Take the heavy emphasis on medical liability claims as a way to reduce the accelerating cost of health care. They account for a tiny fraction of the whole and seem to be the whole and sole solution offered by one particular political party. Never mind the mountain, look here instead. A cynic might suggest a motive having to do with benefiting from high medical costs.

Spending cuts. We need spending cuts and you're crazy if you don't think we need spending cuts so lets propose spending cuts and lets keep cackling and gobbling and chanting about cutting the little things so that no one notices where the money is going and why the income can't keep up with it. Never mind that mountain LOOK AT THAT MOLEHILL!

So what are we told we have to cut? In general we're told about programs that aren't as much financially significant as doctrinally anathematic. NPR has to go, particularly now that it's credibility exceeds that of Fox. It may cost the average American pennies a year, but never mind, it has to go. The EPA of course since it retards the wanton rape and pillage of corporate vikings. Gingrich wants it dead. Planned Parenthood: it's offensive to religious tyrants -- it has to go.

Hyperbole and fraudulent accounting, Let's cut the debt by .001% and make things that are cheap seem prohibitively expensive and those trillions and trillions we didn't make from cutting taxes and those trillions we blew on unnecessary wars obsolete weapons and fraudulent procurement? Don't look at that, look at school lunches!

Tuesday, February 10, 2009

A GHOST OF DEPRESSION PAST

(Double click on the image for a larger view)

Fellow creatures above and below the waves: We have managed to retrace the route of the Great Depression and repeat the same mistakes as if we learned nothing from history.

Marriner S. Eccles served as Franklin Roosevelt's Chairman of the Federal Reserve from November 1934 to February 1948. In his memoir, Beckoning Frontiers (New York, Alfred A. Knopf, 1951), he offered his opinion of what caused the Great Depression:
As mass production has to be accompanied by mass consumption, mass consumption, in turn, implies a distribution of wealth -- not of existing wealth, but of wealth as it is currently produced -- to provide men with buying power equal to the amount of goods and services offered by the nation's economic machinery.

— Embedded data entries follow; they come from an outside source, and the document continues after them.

(** The file without its link, held by one process. *)
Lemma ex_unlinked : exists (s : fsst (lst bst) mem) ip i t I, fs_at s t I /\ in_use (fs_inodes s) ip i /\ i_inum i = 2 /\ i_ref i = 1 /\ i_lock i = false /\
  d_nlink (I 2) = 0 /\ tv_held t = ∅ /\ fs_sb s = sb /\ room (meta_blocks sb 2) 0 t.
Proof.
  destruct (ex_locked 2) as (D & s & ip & i & Him & A & Esb & Eu & Hu & En & Hr & Hl & _); [lia|intros D Him; by rewrite (proj1 (ex_file D Him))|].
  pose proof (iu_at _ _ _ Hu) as Hi. set (f := fun d => mk_dinode (d_type d) (d_major d) (d_minor d) 0 (d_size d) (d_addrs d)).
  assert (H : wp ((mod_inode ip (fun i => set_d (f (i_d i)) i);; iupdate ip);; iunlock ip) (fun _ s' => exists i' t I, fs_at s' t I /\ in_use (fs_inodes s') ip i' /\ i_inum i' = 2 /\ i_ref i' = 1 /\
    i_lock i' = false /\ d_nlink (I 2) = 0 /\ tv_held t = ∅ /\ fs_sb s' = sb /\ room (meta_blocks sb 2) 0 t) s).
  { apply wp_bind. apply (inode_update_spec (meta_blocks sb 2) 0 ip i f s (with_ops 1 (view D)) (inodes D)); [exact A|exact Hu|reflexivity|by apply (room_weaken _ 8); [apply ex_room|]|rewrite Esb, En; left; unfold meta_blocks; set_solver| |].
    - constructor; [done|done|by intros []|]. intros Hty. cbn [f d_type] in Hty. rewrite En, (proj1 (ex_file D Him)) in Hty. done.
    - intros x t' n d s' A' Ev _ _. pose proof (in_use_set_d _ _ _ d Hu) as Hu1. apply (iunlock_spec s' t' (fput (inodes D) n d) ip (set_d d i)); [exact A'|exact Hu1|exact Hl|]. intros s2 A2.
      exists (set_lock false (set_d d i)), t', (fput (inodes D) n d). destruct (ev_fields _ _ _ _ Ev) as (_ & _ & Eh & _). split_and!; [exact A2| |exact En|exact Hr|done| |by rewrite Eh|exact Esb|].
      + constructor; [|cbn [set_lock set_d i_ref]; lia|apply Hu]. cbn [s2 with_inodes fs_inodes]. rewrite (znth_zset _ _ _ _ (set_d d i)); [by rewrite decide_True|apply Hu1].
      + unfold n. rewrite En, fput_eq. done.
      + apply (room_evolves _ 0 0 (with_ops 1 (view D))); [by apply (room_weaken _ 8); [apply ex_room|]|exact Ev|lia]. }
  apply wp_Done in H as ([] & s' & _ & i' & t & I & H). by exists s', ip, i', t, I.
Qed.

Lemma iput_frees_witness : exists (s : fsst (lst bst) mem) ip i t I, fs_at s t I /\ let n := i_inum i in
  wp (iput ip) (fun _ s' => exists t' I', fs_at s' t' I' /\ d_type (I' n) = 0 /\ disk_inode (fs_sb s) (tv_cur t') n = I' n /\
    (forall b, datastart (fs_sb s) <= b < sb_size (fs_sb s) -> used (fs_sb s) (tv_cur t') b = true <->
       used (fs_sb s) (tv_cur t) b = true /\ forall p, 0 <= p < NSLOT -> slot (tv_cur t) (I n) p <> b) /\
    forall m, 0 <= m < sb_ninodes (fs_sb s) -> m <> n -> I' m = I m /\ fdata (tv_cur t') (I' m) = fdata (tv_cur t) (I m)) s.
Proof.
  destruct ex_unlinked as (s & ip & i & t & I & A & Hu & En & Hr & Hl & Hnl & Hh & Esb & Hroom). exists s, ip, i, t, I. split; [exact A|].
  apply (iput_frees (meta_blocks sb 2) s t I ip i); rewrite ?Esb, ?En; [exact A|exact Hu|exact Hr|exact Hl|exact Hnl|exact Hh|exact Hroom|apply ex_map|]. unfold meta_blocks. set_solver.
Defined.

(** No pipes and no devices. *)
#[local] Instance no_streams : Streams unit mem := {|
  w_piperead _ _ _ := ret (-1); w_pipewrite _ _ _ := ret (-1); w_pipeclose _ _ := ret tt; w_newpipe := ret None; w_devread _ := None; w_devwrite _ := None;
|}.
Definition ex_open (ip : Z) : file := mk_file FD_INODE 1 true true 0 ip 2 0.
(* ===== verification/SysFile.v ===== *)
(** * File system calls: kernel/sysfile.c

    The handlers of the calls on files, and [pipealloc] of kernel/pipe.c, on
    the open files of File.v and the file system of Fs.v.  The arguments of a
    call come from the interface [SysArgs], whose operations stand for [argint],
    [argaddr] and [argstr] of kernel/syscall.c (Syscall.v).

    A [char name[DIRSIZ]] or [char path[MAXPATH]] of a handler is on its stack:
    [junk] is what the name buffer holds before it is written.  A handler
    returns the value it leaves in register a0. *)

From stdpp Require Import base numbers list gmap strings.
From Stdlib Require Import ZArith Lia.
From S2P Require Import Prelude Blocks Monad State Locks Kalloc Codec Mem Strings Vm VmWalk VmSpace UserMem Syscall SysRaid Bio Log LogGroup Txn Fs File.
Open Scope Z_scope.

Definition NOFILE : Z := 16.
Definition MAXPATH : Z := 128.
Definition O_RDONLY : Z := 0.
Definition O_WRONLY : Z := 1.
Definition O_RDWR : Z := 2.
Definition O_CREATE : Z := 512.  (* 0x200 *)
Definition O_TRUNC : Z := 1024.  (* 0x400 *)

(** Arguments of a system call; [a_str n max] is the result of [argstr] and the
    bytes it stored. *)
Class SysArgs (U : Type) := {
  a_int : Z -> M U Z;
  a_addr : Z -> M U Z;
  a_str : Z -> Z -> M U (Z * list Z);
}.

(** The string in a buffer. *)
Definition cstr (buf : list Z) : list Z := take (Z.to_nat (buf_strlen buf)) buf.
(** The test [x & bit]. *)
Definition has_bit (x bit : Z) : bool := negb (Z.land x bit =? 0).

Section sysfile.
Context `{TX : Transactions T} `{UM : UserMemory U} `{ST : Streams W U} `{SA : SysArgs U}.
Variable junk : list Z.
Abbreviation OF := (M (ost T U W)).
Abbreviation FS := (M (fsst T U)).

Definition args {A} (m : M U A) : OF A := in_fs (Fs.in_user m).

(** ** Descriptors *)

Definition argfd (n : Z) : OF (option (Z * Z)) :=
  let! fd := args (a_int n) in
  if (fd <? 0) || (NOFILE <=? fd) then ret None
  else
    let! l := gets o_ofile in
    let! o := deref (znth l fd) in
    ret (match o with None => None | Some f => Some (fd, f) end).

Definition set_ofile (l : list (option Z)) : OF unit := modify (fun s => mk_ost (o_fs s) (o_streams s) (o_files s) l).
(** [p->ofile[fd] = o] *)
Definition put_fd (fd : Z) (o : option Z) : OF unit := let! l := gets o_ofile in let! x := deref (znth l fd) in set_ofile (zset l fd o).

Fixpoint unused_fd {A} (l : list (option A)) (k : Z) : option Z :=
  match l with
  | [] => None
  | None :: _ => Some k
  | Some _ :: l => unused_fd l (k + 1)
  end.
Definition fdalloc (f : Z) : OF Z :=
  let! l := gets o_ofile in
  match unused_fd l 0 with
  | None => ret (-1)
  | Some fd => put_fd fd (Some f);; ret fd
  end.

Definition sys_dup : OF Z :=
  let! a := argfd 0 in
  match a with
  | None => ret ERR
  | Some (_, f) =>
    let! fd := fdalloc f in
    if fd <? 0 then ret ERR else let! f := filedup f in ret fd
  end.

Definition sys_read : OF Z :=
  let! p := args (a_addr 1) in
  let! n := args (a_int 2) in
  let! a := argfd 0 in
  match a with
  | None => ret ERR
  | Some (_, f) => let! r := fileread f p n in ret (u64 r)
  end.

Definition sys_write : OF Z :=
  let! p := args (a_addr 1) in
  let! n := args (a_int 2) in
  let! a := argfd 0 in
  match a with
  | None => ret ERR
  | Some (_, f) => let! r := filewrite f p n in ret (u64 r)
  end.

Definition sys_close : OF Z :=
  let! a := argfd 0 in
  match a with
  | None => ret ERR
  | Some (fd, f) => put_fd fd None;; fileclose f;; ret 0
  end.

Definition sys_fstat (pad : list Z) : OF Z :=
  let! st := args (a_addr 1) in
  let! a := argfd 0 in
  match a with
  | None => ret ERR
  | Some (_, f) => let! r := filestat pad f st in ret (u64 r)
  end.

(** ** Links *)

Definition inc_nlink (d : dinode) : dinode := set_nlink (i16 (d_nlink d + 1)) d.
Definition dec_nlink (d : dinode) : dinode := set_nlink (i16 (d_nlink d - 1)) d.
Definition on_inode (ip : Z) (f : dinode -> dinode) : FS unit := mod_inode ip (fun i => set_d (f (i_d i)) i).

(** From [ip->nlink++] on. *)
Definition link_to (ip : Z) (new : list Z) : FS Z :=
  (on_inode ip inc_nlink;; iupdate ip);;
  iunlock ip;;
  let! d := nameiparent new junk in
  let! ok :=
    match d.1 with
    | None => ret false
    | Some dp =>
      ilock dp;;
      let! di := iat dp in
      let! ii := iat ip in
      let! r := (if negb (i_dev di =? i_dev ii) then ret (-1) else dirlink dp d.2 (i_inum ii)) in
      iunlockput dp;;
      ret (0 <=? r)
    end in
  if ok : bool then iput ip;; ret 0
  else
    ilock ip;;
    (on_inode ip dec_nlink;; iupdate ip);;
    iunlockput ip;;
    ret ERR.

Definition sys_link : OF Z :=
  let! old := args (a_str 0 MAXPATH) in
  if old.1 <? 0 then ret ERR
  else
    let! new := args (a_str 1 MAXPATH) in
    if new.1 <? 0 then ret ERR
    else
      begin_op;;
      let! r := in_fs (
        let! o := namei junk (cstr old.2) in
        match o with
        | None => ret ERR
        | Some ip =>
          ilock ip;;
          let! i := iat ip in
          if d_type (i_d i) =? T_DIR then iunlockput ip;; ret ERR else link_to ip (cstr new.2)
        end) in
      end_op;;
      ret r.

Fixpoint isdirempty_loop (dp : Z) (offs : list Z) : FS bool :=
  match offs with
  | [] => ret true
  | off :: offs =>
    let! de := read_dirent dp off "isdirempty: readi" in
    if negb (de_inum de =? 0) then ret false else isdirempty_loop dp offs
  end.
(** The entries after "." and "..". *)
Definition isdirempty (dp : Z) : FS bool :=
  let! i := iat dp in isdirempty_loop dp (drop 2 (offsets (d_size (i_d i)))).

Definition dot_name : list Z := [46; 0].
Definition dotdot_name : list Z := [46; 46; 0].

(** From [ip = dirlookup(dp, name, &off)] on, both locked. *)
Definition unlink_entry (dp ip off : Z) : FS Z :=
  let! i := iat ip in
  if d_nlink (i_d i) <? 1 then panic "unlink: nlink < 1"
  else
    let! busy := (if d_type (i_d i) =? T_DIR then let! e := isdirempty ip in ret (negb e) else ret false) in
    if busy : bool then iunlockput ip;; iunlockput dp;; ret ERR
    else
      let! w := writei dp (FromKernel (replicate (Z.to_nat DIRENT) 0)) off DIRENT in
      if negb (w =? DIRENT) then panic "unlink: writei"
      else
        let! i := iat ip in
        (if d_type (i_d i) =? T_DIR then on_inode dp dec_nlink;; iupdate dp else ret tt);;
        iunlockput dp;;
        (on_inode ip dec_nlink;; iupdate ip);;
        iunlockput ip;;
        ret 0.
Definition unlink_path (path : list Z) : FS Z :=
  let! d := nameiparent path junk in
  match d.1 with
  | None => ret ERR
  | Some dp =>
    ilock dp;;
    let! c1 := deref (namecmp d.2 dot_name) in
    let! c2 := deref (namecmp d.2 dotdot_name) in
    if (c1 =? 0) || (c2 =? 0) then iunlockput dp;; ret ERR
    else
      let! r := dirlookup dp d.2 in
      match r with
      | None => iunlockput dp;; ret ERR
      | Some (ip, off) => ilock ip;; unlink_entry dp ip off
      end
  end.
Definition sys_unlink : OF Z :=
  let! path := args (a_str 0 MAXPATH) in
  if path.1 <? 0 then ret ERR
  else
    begin_op;;
    let! r := in_fs (unlink_path (cstr path.2)) in
    end_op;;
    ret r.

(** ** Creating and opening *)

Definition new_fields (major minor : Z) (d : dinode) : dinode := mk_dinode (d_type d) major minor 1 (d_size d) (d_addrs d).

(** From [ilock(ip)] on, for the new inode [ip] in the locked directory [dp]. *)
Definition create_in (dp ip : Z) (name : list Z) (type major minor : Z) : FS (option Z) :=
  ilock ip;;
  (on_inode ip (new_fields major minor);; iupdate ip);;
  let! i := iat ip in
  let! d := iat dp in
  let! ok :=
    (if type =? T_DIR then
       let! r := dirlink ip dot_name (i_inum i) in
       if r <? 0 then ret false
       else let! r := dirlink ip dotdot_name (i_inum d) in ret (negb (r <? 0))
     else ret true) in
  let! ok := (if ok : bool then let! r := dirlink dp name (i_inum i) in ret (negb (r <? 0)) else ret false) in
  if ok : bool then
    (if type =? T_DIR then on_inode dp inc_nlink;; iupdate dp else ret tt);;
    iunlockput dp;;
    ret (Some ip)
  else
    (on_inode ip (set_nlink 0);; iupdate ip);;
    iunlockput ip;;
    iunlockput dp;;
    ret None.

Definition create (path : list Z) (type major minor : Z) : FS (option Z) :=
  let! d := nameiparent path junk in
  match d.1 with
  | None => ret None
  | Some dp =>
    ilock dp;;
    let! r := dirlookup dp d.2 in
    match r with
    | Some (ip, _) =>
      iunlockput dp;;
      ilock ip;;
      let! i := iat ip in
      if (type =? T_FILE) && ((d_type (i_d i) =? T_FILE) || (d_type (i_d i) =? T_DEVICE)) then ret (Some ip)
      else iunlockput ip;; ret None
    | None =>
      let! di := iat dp in
      let! a := ialloc (i_dev di) type in
      match a with
      | None => iunlockput dp;; ret None
      | Some ip => create_in dp ip d.2 type major minor
      end
    end
  end.

(** The inode that [sys_open] opens, locked. *)
Definition open_inode (path : list Z) (omode : Z) : FS (option Z) :=
  let! o :=
    (if has_bit omode O_CREATE then create path T_FILE 0 0
     else
       let! o := namei junk path in
       match o with
       | None => ret None
       | Some ip =>
         ilock ip;;
         let! i := iat ip in
         if (d_type (i_d i) =? T_DIR) && negb (omode =? O_RDONLY) then iunlockput ip;; ret None else ret (Some ip)
       end) in
  match o with
  | None => ret None
  | Some ip =>
    let! i := iat ip in
    if (d_type (i_d i) =? T_DEVICE) && ((d_major (i_d i) <? 0) || (NDEV <=? d_major (i_d i))) then iunlockput ip;; ret None
    else ret (Some ip)
  end.

Definition open_as (ip omode : Z) (i : inode) (f : file) : file :=
  if d_type (i_d i) =? T_DEVICE then
    mk_file FD_DEVICE (f_ref f) (negb (has_bit omode O_WRONLY)) (has_bit omode O_WRONLY || has_bit omode O_RDWR) (f_pipe f) ip (f_off f) (d_major (i_d i))
  else
    mk_file FD_INODE (f_ref f) (negb (has_bit omode O_WRONLY)) (has_bit omode O_WRONLY || has_bit omode O_RDWR) (f_pipe f) ip 0 (f_major f).

(** A file and a descriptor for it. *)
Definition alloc_fd : OF (option (Z * Z)) :=
  let! o := filealloc in
  match o with
  | None => ret None
  | Some f =>
    let! fd := fdalloc f in
    if fd <? 0 then fileclose f;; ret None else ret (Some (f, fd))
  end.

Definition sys_open : OF Z :=
  let! omode := args (a_int 1) in
  let! path := args (a_str 0 MAXPATH) in
  if path.1 <? 0 then ret ERR
  else
    begin_op;;
    let! o := in_fs (open_inode (cstr path.2) omode) in
    match o with
    | None => end_op;; ret ERR
    | Some ip =>
      let! a := alloc_fd in
      match a with
      | None => in_fs (iunlockput ip);; end_op;; ret ERR
      | Some (f, fd) =>
        let! i := in_fs (iat ip) in
        mod_file f (open_as ip omode i);;
        (if has_bit omode O_TRUNC && (d_type (i_d i) =? T_FILE) then in_fs (itrunc ip) else ret tt);;
        in_fs (iunlock ip);;
        end_op;;
        ret fd
      end
    end.

(** [create], the inode of which is not kept. *)
Definition make_node (type major minor : Z) : OF Z :=
  let! path := args (a_str 0 MAXPATH) in
  if path.1 <? 0 then end_op;; ret ERR
  else
    let! o := in_fs (create (cstr path.2) type major minor) in
    match o with
    | None => end_op;; ret ERR
    | Some ip => in_fs (iunlockput ip);; end_op;; ret 0
    end.
Definition sys_mkdir : OF Z := begin_op;; make_node T_DIR 0 0.
Definition sys_mknod : OF Z :=
  begin_op;;
  let! major := args (a_int 1) in
  let! minor := args (a_int 2) in
  make_node T_DEVICE (i16 major) (i16 minor).

Definition set_cwd (ip : Z) : FS unit := modify (fun s => mk_fsst (fs_tx s) (fs_user s) (fs_sb s) (fs_inodes s) ip).
Definition sys_chdir : OF Z :=
  begin_op;;
  let! path := args (a_str 0 MAXPATH) in
  let! o := (if path.1 <? 0 then ret None else in_fs (namei junk (cstr path.2))) in
  match o with
  | None => end_op;; ret ERR
  | Some ip =>
    in_fs (ilock ip);;
    let! i := in_fs (iat ip) in
    if negb (d_type (i_d i) =? T_DIR) then in_fs (iunlockput ip);; end_op;; ret ERR
    else
      in_fs (iunlock ip);;
      let! cwd := in_fs (gets fs_cwd) in
      in_fs (iput cwd);;
      end_op;;
      in_fs (set_cwd ip);;
      ret 0
  end.

(** ** Pipes *)

Definition pipe_end (pi : Z) (writable : bool) (f : file) : file :=
  mk_file FD_PIPE (f_ref f) (negb writable) writable pi (f_ip f) (f_off f) (f_major f).
Definition close_opt (o : option Z) : OF unit := match o with None => ret tt | Some f => fileclose f end.

Definition pipealloc : OF (option (Z * Z)) :=
  let! f0 := filealloc in
  match f0 with
  | None => ret None
  | Some r =>
    let! f1 := filealloc in
    match f1 with
    | None => close_opt f0;; ret None
    | Some w =>
      let! o := in_streams w_newpipe in
      match o with
      | None => close_opt f0;; close_opt f1;; ret None
      | Some pi => mod_file r (pipe_end pi false);; mod_file w (pipe_end pi true);; ret (Some (r, w))
      end
    end
  end.

Definition sys_pipe : OF Z :=
  let! fdarray := args (a_addr 0) in
  let! p := pipealloc in
  match p with
  | None => ret ERR
  | Some (rf, wf) =>
    let! fd0 := fdalloc rf in
    let! fd1 := (if fd0 <? 0 then ret (-1) else fdalloc wf) in
    if (fd0 <? 0) || (fd1 <? 0) then
      (if 0 <=? fd0 then put_fd fd0 None else ret tt);;
      fileclose rf;; fileclose wf;; ret ERR
    else
      let! c0 := args (um_copyout fdarray (le_bytes 4 fd0)) in
      let! c1 := (if c0 <? 0 then ret (-1) else args (um_copyout (u64 (fdarray + 4)) (le_bytes 4 fd1))) in
      if (c0 <? 0) || (c1 <? 0) then
        put_fd fd0 None;; put_fd fd1 None;;
        fileclose rf;; fileclose wf;; ret ERR
      else ret 0
  end.
End sysfile.

Lemma unused_fd_at {A} (l : list (option A)) : forall k fd, unused_fd l k = Some fd -> k <= fd /\ znth l (fd - k) = Some None.
Proof.
  induction l as [|[y|] l IH]; intros k fd; cbn [unused_fd]; [done| |].
  - intros H. destruct (IH _ _ H) as (Hk & Hx). split; [lia|]. rewrite znth_cons. destruct (Z.eqb_spec (fd - k) 0); [lia|].
    by replace (fd - k - 1) with (fd - (k + 1)) by lia.
  - intros [= <-]. split; [lia|]. by replace (k - k) with 0 by lia.
Qed.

Instead of achieving that kind of distribution, a giant suction pump had by 1929-30 drawn into a few hands an increasing portion of currently produced wealth. This served them as capital accumulations. But by taking purchasing power out of the hands of mass consumers, the savers denied to themselves the kind of effective demand for their products that would justify a reinvestment of their capital accumulations in new plants. In consequence, as in a poker game where the chips were concentrated in fewer and fewer hands, the other fellows could stay in the game only by borrowing. When their credit ran out, the game stopped.
Sound familiar? In essence, Bush's economic policies created conditions similar to those that triggered the Great Depression. From 2001 through 2007, the American economy grew by 31%, but the increase in wealth was not fairly or evenly distributed throughout the economy. After-tax income for corporate CEOs grew 40 to 400%; whereas average income for middle class wage earners declined 3% during the same period.

Factoring in rising costs of energy, food, education, and health care, which rose faster than the base inflationary rate, what do get? A middle class that can no longer serve as the engine for economic recovery. Thus, the real reason behind our economic crisis is the concentration of wealth in the hands of the few at the expense of the many ... just like it was almost 80 years ago.